- [Task]
With the material below, print exactly the lines between the line holding "Record Measurement := mkMeasurement" and the line holding "(** [CheckCapacity]: [None] is an error. *)", inclusive. Add nothing else.

- [Source information]
--- START ---

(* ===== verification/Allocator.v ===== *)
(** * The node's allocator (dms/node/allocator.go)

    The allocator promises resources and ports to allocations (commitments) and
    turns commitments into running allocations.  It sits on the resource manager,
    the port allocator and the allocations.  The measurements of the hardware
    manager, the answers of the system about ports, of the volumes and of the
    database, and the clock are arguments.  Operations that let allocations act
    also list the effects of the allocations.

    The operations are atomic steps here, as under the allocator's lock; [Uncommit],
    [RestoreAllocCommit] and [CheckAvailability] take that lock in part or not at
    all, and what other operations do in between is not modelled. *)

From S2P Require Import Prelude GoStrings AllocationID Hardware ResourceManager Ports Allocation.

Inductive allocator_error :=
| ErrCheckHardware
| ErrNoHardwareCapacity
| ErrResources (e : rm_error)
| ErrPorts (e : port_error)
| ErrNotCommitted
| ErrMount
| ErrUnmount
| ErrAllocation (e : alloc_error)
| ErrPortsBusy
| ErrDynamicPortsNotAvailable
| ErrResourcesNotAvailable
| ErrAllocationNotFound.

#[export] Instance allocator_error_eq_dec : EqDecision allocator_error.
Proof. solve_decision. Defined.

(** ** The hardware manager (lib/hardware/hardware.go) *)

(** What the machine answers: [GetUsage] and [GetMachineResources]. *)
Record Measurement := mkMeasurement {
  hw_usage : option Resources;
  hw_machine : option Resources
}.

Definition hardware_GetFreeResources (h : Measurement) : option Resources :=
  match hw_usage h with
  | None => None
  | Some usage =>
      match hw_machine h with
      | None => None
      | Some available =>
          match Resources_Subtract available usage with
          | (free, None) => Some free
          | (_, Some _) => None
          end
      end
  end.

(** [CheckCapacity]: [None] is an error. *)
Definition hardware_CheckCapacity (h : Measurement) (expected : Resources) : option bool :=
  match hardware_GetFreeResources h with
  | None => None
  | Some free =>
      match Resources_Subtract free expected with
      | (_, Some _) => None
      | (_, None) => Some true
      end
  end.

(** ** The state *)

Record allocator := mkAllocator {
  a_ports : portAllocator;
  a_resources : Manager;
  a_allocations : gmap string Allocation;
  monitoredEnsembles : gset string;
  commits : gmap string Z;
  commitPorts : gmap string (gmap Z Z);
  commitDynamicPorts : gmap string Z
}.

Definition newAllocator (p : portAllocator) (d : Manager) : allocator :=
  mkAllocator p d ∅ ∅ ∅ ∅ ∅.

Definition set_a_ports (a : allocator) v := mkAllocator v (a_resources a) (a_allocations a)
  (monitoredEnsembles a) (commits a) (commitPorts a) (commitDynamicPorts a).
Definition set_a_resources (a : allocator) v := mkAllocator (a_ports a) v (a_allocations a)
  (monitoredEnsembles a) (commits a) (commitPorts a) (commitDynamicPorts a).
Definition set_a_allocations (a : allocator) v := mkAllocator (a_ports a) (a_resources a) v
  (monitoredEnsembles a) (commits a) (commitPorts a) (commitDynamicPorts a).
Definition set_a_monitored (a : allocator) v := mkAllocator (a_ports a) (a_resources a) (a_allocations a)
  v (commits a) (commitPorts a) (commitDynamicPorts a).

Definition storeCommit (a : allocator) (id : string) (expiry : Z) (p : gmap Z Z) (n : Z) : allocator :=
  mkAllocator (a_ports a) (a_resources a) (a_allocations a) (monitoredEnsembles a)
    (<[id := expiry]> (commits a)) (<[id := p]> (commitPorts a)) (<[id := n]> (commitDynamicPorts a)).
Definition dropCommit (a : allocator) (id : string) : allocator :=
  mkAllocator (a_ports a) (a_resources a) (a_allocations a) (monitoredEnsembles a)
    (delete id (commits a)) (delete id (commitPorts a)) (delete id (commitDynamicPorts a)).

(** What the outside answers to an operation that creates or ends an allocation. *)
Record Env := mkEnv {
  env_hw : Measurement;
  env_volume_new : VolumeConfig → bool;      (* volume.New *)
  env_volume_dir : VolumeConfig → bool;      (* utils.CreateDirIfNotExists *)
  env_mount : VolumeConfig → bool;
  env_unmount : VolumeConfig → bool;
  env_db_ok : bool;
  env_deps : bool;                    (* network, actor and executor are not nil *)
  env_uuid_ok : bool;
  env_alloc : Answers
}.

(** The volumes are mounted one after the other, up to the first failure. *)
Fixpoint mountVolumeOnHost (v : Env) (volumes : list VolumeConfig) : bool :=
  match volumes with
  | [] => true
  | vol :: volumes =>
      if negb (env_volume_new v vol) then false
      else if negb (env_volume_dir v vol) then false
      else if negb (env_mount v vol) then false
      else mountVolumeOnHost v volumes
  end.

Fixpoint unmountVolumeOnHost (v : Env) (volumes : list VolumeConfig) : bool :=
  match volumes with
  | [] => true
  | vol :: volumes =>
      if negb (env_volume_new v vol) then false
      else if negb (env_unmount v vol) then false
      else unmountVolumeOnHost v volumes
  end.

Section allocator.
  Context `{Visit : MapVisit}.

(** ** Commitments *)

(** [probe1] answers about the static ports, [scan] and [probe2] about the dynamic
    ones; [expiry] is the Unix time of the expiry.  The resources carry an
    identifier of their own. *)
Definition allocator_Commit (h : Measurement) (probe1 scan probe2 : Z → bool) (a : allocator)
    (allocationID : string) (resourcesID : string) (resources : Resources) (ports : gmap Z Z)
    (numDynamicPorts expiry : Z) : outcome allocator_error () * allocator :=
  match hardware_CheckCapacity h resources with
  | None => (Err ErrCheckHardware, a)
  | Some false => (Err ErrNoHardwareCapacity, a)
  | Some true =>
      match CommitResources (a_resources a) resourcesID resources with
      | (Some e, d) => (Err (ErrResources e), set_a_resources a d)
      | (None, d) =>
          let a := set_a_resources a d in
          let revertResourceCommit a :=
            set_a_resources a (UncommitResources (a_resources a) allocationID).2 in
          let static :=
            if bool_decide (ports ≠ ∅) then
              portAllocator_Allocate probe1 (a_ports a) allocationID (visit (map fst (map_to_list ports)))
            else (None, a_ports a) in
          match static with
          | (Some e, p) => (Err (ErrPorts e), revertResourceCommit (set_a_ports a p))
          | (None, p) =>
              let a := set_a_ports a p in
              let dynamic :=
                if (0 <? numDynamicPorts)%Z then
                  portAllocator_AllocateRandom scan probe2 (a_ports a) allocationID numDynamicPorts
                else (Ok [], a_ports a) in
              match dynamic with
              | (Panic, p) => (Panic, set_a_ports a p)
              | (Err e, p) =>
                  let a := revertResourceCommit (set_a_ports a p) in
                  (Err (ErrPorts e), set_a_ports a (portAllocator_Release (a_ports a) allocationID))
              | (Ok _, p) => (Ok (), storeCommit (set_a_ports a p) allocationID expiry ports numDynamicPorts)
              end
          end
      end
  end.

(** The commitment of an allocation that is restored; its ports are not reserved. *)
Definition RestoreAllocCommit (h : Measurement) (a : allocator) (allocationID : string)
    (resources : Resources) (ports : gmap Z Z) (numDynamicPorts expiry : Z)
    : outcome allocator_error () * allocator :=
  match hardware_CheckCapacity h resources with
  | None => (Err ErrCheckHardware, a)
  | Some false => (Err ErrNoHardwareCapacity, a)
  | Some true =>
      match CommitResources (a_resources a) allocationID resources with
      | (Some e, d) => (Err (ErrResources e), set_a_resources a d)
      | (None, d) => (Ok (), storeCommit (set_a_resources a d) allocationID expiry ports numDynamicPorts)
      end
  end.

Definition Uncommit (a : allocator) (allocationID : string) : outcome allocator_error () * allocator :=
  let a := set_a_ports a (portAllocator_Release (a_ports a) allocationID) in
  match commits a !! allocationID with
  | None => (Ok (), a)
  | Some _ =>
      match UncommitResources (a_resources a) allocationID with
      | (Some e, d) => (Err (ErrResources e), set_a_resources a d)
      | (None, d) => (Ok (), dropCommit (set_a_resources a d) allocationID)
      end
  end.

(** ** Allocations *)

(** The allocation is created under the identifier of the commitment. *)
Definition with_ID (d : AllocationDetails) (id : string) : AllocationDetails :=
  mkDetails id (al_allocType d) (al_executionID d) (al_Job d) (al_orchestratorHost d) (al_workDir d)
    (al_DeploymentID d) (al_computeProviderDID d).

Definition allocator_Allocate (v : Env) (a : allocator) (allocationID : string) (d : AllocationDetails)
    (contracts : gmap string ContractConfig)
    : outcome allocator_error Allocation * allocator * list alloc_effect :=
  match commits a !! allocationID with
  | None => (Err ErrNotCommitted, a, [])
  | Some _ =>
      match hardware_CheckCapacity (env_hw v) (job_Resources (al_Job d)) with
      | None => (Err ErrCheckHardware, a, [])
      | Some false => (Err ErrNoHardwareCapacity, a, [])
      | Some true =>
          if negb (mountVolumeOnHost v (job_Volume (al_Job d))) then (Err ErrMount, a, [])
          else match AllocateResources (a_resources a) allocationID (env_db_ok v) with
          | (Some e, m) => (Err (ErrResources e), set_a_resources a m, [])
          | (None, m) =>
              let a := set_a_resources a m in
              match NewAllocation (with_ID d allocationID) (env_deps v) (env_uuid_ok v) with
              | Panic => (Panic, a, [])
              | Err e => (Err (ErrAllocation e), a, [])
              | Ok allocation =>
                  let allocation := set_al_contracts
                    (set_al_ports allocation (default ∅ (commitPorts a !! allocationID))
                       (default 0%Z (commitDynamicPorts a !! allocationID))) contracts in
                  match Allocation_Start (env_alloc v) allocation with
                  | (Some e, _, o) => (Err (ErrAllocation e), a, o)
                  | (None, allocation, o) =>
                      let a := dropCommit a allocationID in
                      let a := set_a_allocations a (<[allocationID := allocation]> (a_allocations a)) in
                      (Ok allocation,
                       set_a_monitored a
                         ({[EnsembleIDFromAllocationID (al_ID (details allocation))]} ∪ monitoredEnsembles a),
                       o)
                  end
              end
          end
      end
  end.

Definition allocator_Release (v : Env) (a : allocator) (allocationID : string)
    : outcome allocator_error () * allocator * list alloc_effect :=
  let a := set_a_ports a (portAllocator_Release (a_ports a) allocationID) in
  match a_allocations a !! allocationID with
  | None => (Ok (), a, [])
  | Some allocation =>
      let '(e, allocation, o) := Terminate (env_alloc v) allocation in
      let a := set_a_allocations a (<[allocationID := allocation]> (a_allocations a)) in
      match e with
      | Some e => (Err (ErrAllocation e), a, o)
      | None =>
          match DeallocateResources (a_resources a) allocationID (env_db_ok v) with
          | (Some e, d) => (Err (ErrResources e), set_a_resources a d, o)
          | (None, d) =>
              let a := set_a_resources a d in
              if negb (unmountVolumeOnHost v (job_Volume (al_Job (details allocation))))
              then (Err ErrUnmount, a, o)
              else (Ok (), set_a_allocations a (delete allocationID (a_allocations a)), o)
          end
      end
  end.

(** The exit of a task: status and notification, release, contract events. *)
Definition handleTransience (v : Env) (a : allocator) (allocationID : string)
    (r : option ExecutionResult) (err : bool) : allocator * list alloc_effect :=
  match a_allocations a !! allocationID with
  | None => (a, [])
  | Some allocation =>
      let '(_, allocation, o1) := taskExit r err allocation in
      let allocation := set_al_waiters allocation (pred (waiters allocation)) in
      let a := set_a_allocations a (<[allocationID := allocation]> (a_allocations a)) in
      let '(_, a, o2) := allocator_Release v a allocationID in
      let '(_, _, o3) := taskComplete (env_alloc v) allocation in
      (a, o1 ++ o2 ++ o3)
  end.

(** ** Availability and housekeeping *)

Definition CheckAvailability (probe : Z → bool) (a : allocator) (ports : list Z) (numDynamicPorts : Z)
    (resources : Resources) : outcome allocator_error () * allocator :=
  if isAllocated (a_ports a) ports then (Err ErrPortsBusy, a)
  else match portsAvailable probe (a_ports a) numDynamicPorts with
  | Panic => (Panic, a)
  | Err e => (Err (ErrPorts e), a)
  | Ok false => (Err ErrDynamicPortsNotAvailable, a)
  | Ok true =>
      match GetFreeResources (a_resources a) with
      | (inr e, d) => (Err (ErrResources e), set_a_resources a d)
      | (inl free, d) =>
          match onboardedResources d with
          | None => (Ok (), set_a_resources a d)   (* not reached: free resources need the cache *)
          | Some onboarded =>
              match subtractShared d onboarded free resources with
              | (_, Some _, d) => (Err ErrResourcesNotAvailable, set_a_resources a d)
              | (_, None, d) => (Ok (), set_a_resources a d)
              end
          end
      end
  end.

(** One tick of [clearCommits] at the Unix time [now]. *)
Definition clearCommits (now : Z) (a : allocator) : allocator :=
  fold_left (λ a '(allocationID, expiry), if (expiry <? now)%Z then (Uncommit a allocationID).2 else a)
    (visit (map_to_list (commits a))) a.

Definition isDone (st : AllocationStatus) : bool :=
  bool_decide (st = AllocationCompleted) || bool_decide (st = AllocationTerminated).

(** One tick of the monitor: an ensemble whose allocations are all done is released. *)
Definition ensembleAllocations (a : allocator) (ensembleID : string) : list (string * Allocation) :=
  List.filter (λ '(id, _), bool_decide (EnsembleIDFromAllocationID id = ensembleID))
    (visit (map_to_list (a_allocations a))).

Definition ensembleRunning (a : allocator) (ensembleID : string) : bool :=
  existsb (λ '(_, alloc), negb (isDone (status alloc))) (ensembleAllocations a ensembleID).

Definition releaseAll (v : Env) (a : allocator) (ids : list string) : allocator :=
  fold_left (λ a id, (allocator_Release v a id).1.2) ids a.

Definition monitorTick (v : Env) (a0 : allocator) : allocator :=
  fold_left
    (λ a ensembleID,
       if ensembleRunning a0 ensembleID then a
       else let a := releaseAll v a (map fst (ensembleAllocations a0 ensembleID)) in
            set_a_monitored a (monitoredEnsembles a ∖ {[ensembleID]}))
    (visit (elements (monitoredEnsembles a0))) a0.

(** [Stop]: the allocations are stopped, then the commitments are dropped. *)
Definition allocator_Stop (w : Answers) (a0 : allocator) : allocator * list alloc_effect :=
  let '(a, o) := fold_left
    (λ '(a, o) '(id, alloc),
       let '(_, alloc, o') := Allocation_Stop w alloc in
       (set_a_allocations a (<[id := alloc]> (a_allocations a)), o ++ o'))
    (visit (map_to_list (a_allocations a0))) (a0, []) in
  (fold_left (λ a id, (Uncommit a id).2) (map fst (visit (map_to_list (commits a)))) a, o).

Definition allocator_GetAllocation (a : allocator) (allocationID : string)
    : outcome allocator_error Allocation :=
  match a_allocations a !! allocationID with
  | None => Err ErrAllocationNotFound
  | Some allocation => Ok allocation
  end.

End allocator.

--- END ---

- [Your solution]
Record Measurement := mkMeasurement {
  hw_usage : option Resources;
  hw_machine : option Resources
}.

Definition hardware_GetFreeResources (h : Measurement) : option Resources :=
  match hw_usage h with
  | None => None
  | Some usage =>
      match hw_machine h with
      | None => None
      | Some available =>
          match Resources_Subtract available usage with
          | (free, None) => Some free
          | (_, Some _) => None
          end
      end
  end.

(** [CheckCapacity]: [None] is an error. *)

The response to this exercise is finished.